TASK GOAL | Starting with the line that contains "(k : string)", copy out each line through the end of the entries below, exactly as written, and nothing else.

SOURCE DATA |
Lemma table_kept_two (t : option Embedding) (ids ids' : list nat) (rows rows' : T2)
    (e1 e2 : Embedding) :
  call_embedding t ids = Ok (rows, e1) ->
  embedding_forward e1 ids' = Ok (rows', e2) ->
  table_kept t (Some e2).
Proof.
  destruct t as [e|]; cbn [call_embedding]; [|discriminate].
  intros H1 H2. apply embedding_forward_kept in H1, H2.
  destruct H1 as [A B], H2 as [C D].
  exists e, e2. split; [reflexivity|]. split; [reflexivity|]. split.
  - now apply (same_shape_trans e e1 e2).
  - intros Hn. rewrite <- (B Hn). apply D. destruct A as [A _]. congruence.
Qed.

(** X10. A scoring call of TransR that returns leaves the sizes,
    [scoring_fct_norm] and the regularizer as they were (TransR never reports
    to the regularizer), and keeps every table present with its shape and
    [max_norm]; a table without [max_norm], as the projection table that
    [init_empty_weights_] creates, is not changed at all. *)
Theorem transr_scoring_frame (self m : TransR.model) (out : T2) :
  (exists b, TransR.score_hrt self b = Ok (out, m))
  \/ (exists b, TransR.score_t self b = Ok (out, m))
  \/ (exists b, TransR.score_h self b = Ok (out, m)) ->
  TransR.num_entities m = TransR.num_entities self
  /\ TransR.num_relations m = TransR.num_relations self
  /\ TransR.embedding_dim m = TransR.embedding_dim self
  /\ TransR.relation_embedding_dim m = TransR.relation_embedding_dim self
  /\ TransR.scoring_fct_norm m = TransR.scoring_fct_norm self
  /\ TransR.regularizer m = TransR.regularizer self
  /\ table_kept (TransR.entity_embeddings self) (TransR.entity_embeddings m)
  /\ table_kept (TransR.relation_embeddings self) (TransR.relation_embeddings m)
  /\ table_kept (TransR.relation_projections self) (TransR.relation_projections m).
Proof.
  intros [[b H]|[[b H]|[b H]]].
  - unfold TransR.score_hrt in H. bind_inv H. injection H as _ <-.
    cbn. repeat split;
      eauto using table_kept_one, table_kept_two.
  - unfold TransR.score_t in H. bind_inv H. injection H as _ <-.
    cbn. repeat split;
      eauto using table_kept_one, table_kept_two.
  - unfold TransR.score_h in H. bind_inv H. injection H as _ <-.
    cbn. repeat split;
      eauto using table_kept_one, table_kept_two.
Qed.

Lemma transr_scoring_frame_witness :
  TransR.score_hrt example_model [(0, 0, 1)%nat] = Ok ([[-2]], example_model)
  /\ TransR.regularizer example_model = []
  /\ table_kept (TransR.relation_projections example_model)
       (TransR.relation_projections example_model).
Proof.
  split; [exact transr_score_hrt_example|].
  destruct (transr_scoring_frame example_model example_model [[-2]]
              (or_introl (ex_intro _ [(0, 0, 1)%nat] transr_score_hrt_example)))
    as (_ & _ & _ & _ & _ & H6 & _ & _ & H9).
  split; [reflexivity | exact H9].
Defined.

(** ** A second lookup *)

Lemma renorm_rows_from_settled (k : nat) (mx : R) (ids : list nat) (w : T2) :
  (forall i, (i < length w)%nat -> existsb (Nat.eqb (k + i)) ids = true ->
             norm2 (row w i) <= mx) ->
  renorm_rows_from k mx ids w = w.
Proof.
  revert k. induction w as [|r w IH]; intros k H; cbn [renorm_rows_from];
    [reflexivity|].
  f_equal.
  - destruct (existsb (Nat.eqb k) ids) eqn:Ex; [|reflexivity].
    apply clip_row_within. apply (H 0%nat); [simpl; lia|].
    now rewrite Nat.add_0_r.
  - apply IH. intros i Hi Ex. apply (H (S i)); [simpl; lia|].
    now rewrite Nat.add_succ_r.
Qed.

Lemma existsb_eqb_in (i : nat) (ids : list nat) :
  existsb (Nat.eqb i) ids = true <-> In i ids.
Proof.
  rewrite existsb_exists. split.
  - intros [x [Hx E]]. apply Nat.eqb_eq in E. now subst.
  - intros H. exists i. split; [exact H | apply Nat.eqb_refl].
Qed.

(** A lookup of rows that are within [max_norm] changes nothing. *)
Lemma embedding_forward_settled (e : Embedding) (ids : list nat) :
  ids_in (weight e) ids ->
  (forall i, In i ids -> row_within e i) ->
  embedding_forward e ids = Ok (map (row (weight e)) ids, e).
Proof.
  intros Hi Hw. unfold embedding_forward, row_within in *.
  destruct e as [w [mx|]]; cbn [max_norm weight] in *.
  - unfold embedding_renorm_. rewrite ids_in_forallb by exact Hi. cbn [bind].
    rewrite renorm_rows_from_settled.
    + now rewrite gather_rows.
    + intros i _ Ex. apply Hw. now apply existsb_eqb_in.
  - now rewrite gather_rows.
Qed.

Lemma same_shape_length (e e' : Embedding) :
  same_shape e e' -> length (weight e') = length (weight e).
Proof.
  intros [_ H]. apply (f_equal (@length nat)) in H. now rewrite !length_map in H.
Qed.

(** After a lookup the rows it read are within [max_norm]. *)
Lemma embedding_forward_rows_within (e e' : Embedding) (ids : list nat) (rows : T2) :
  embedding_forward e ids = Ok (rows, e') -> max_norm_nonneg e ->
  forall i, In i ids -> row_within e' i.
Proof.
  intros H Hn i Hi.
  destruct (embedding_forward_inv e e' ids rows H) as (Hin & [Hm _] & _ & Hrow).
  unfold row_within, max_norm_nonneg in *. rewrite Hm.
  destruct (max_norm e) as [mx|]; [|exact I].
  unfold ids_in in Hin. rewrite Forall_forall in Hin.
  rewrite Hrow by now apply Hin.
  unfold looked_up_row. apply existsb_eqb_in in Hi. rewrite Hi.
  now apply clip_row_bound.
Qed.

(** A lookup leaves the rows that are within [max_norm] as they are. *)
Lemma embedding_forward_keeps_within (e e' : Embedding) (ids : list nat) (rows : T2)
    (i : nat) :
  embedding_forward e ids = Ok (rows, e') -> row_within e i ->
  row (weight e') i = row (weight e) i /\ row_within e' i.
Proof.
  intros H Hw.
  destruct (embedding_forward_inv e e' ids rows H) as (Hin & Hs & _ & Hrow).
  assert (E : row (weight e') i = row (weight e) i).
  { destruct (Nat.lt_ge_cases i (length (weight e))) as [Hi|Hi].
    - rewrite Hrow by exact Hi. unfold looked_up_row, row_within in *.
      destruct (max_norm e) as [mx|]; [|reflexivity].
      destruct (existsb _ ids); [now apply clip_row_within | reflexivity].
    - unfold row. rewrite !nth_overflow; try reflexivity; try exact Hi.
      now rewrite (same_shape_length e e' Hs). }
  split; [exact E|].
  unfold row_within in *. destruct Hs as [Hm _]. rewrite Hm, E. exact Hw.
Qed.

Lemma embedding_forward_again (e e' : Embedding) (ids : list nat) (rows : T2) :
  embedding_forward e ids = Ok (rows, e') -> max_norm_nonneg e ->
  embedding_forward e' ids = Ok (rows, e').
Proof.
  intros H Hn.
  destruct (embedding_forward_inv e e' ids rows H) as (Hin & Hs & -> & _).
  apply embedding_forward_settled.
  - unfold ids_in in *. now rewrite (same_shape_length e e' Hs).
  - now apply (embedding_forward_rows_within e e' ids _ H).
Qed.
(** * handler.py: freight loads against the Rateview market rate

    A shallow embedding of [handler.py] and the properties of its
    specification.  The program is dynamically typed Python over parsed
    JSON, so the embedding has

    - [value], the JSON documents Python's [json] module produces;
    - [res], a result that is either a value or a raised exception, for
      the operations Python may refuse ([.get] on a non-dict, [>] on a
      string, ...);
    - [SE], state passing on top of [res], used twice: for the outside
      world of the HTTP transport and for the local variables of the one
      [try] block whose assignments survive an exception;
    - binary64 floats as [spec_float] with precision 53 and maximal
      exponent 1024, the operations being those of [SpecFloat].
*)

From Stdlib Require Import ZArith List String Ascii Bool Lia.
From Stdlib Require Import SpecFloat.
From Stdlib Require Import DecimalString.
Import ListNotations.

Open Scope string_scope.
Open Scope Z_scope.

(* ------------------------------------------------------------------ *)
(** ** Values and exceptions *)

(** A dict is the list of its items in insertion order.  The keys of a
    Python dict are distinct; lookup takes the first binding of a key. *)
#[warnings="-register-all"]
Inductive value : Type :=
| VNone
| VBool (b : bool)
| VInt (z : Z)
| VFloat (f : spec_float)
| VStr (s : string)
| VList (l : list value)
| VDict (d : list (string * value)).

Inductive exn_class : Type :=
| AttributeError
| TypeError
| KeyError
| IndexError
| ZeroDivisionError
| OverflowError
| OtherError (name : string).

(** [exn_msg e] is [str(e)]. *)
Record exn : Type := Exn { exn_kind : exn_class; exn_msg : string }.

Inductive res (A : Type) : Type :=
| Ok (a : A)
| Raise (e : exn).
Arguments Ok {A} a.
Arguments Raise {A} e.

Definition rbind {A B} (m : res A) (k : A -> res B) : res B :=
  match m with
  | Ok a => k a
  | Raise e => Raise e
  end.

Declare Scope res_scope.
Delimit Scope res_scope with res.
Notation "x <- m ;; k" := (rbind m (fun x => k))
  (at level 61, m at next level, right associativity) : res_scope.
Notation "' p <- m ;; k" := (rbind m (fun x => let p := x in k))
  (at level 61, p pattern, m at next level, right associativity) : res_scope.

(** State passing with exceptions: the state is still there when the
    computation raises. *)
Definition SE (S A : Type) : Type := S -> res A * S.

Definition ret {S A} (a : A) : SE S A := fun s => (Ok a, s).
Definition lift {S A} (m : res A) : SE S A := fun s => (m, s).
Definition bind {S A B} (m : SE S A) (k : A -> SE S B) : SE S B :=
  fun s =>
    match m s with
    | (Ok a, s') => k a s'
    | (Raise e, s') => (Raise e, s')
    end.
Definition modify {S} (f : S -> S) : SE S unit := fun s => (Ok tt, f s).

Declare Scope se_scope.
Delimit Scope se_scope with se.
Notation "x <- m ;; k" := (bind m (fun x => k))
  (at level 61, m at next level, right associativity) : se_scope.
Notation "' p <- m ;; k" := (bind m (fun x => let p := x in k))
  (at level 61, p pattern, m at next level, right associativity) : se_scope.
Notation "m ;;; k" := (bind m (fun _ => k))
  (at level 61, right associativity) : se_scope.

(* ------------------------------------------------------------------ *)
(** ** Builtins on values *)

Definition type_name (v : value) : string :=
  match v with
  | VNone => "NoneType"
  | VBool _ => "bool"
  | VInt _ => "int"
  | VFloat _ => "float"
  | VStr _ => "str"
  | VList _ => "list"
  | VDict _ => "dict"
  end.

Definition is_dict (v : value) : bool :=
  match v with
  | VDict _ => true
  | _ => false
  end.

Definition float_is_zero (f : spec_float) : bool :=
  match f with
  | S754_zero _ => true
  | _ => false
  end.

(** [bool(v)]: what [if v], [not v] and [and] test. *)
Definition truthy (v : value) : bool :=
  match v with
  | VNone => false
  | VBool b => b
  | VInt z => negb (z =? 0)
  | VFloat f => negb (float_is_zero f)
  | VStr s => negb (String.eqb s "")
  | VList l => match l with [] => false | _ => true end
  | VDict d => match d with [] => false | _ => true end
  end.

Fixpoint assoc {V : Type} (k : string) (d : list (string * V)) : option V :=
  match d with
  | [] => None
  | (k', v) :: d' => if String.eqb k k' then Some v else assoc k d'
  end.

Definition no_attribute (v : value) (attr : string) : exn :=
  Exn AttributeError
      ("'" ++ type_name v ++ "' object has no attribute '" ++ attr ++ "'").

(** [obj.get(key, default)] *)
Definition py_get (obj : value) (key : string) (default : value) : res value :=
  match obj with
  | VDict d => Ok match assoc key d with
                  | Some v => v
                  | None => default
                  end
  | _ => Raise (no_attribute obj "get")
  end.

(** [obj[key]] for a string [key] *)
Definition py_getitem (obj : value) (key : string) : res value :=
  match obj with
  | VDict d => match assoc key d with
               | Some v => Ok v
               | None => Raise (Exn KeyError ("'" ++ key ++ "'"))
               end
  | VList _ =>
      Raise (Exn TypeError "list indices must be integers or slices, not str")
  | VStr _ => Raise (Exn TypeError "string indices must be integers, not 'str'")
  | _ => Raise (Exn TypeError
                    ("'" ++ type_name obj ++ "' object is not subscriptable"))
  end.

WRITTEN REPLY |
Fixpoint assoc {V : Type} (k : string) (d : list (string * V)) : option V :=
  match d with
  | [] => None
  | (k', v) :: d' => if String.eqb k k' then Some v else assoc k d'
  end.

Definition no_attribute (v : value) (attr : string) : exn :=
  Exn AttributeError
      ("'" ++ type_name v ++ "' object has no attribute '" ++ attr ++ "'").

(** [obj.get(key, default)] *)
Definition py_get (obj : value) (key : string) (default : value) : res value :=
  match obj with
  | VDict d => Ok match assoc key d with
                  | Some v => v
                  | None => default
                  end
  | _ => Raise (no_attribute obj "get")
  end.

(** [obj[key]] for a string [key] *)
Definition py_getitem (obj : value) (key : string) : res value :=
  match obj with
  | VDict d => match assoc key d with
               | Some v => Ok v
               | None => Raise (Exn KeyError ("'" ++ key ++ "'"))
               end
  | VList _ =>
      Raise (Exn TypeError "list indices must be integers or slices, not str")
  | VStr _ => Raise (Exn TypeError "string indices must be integers, not 'str'")
  | _ => Raise (Exn TypeError
                    ("'" ++ type_name obj ++ "' object is not subscriptable"))
  end.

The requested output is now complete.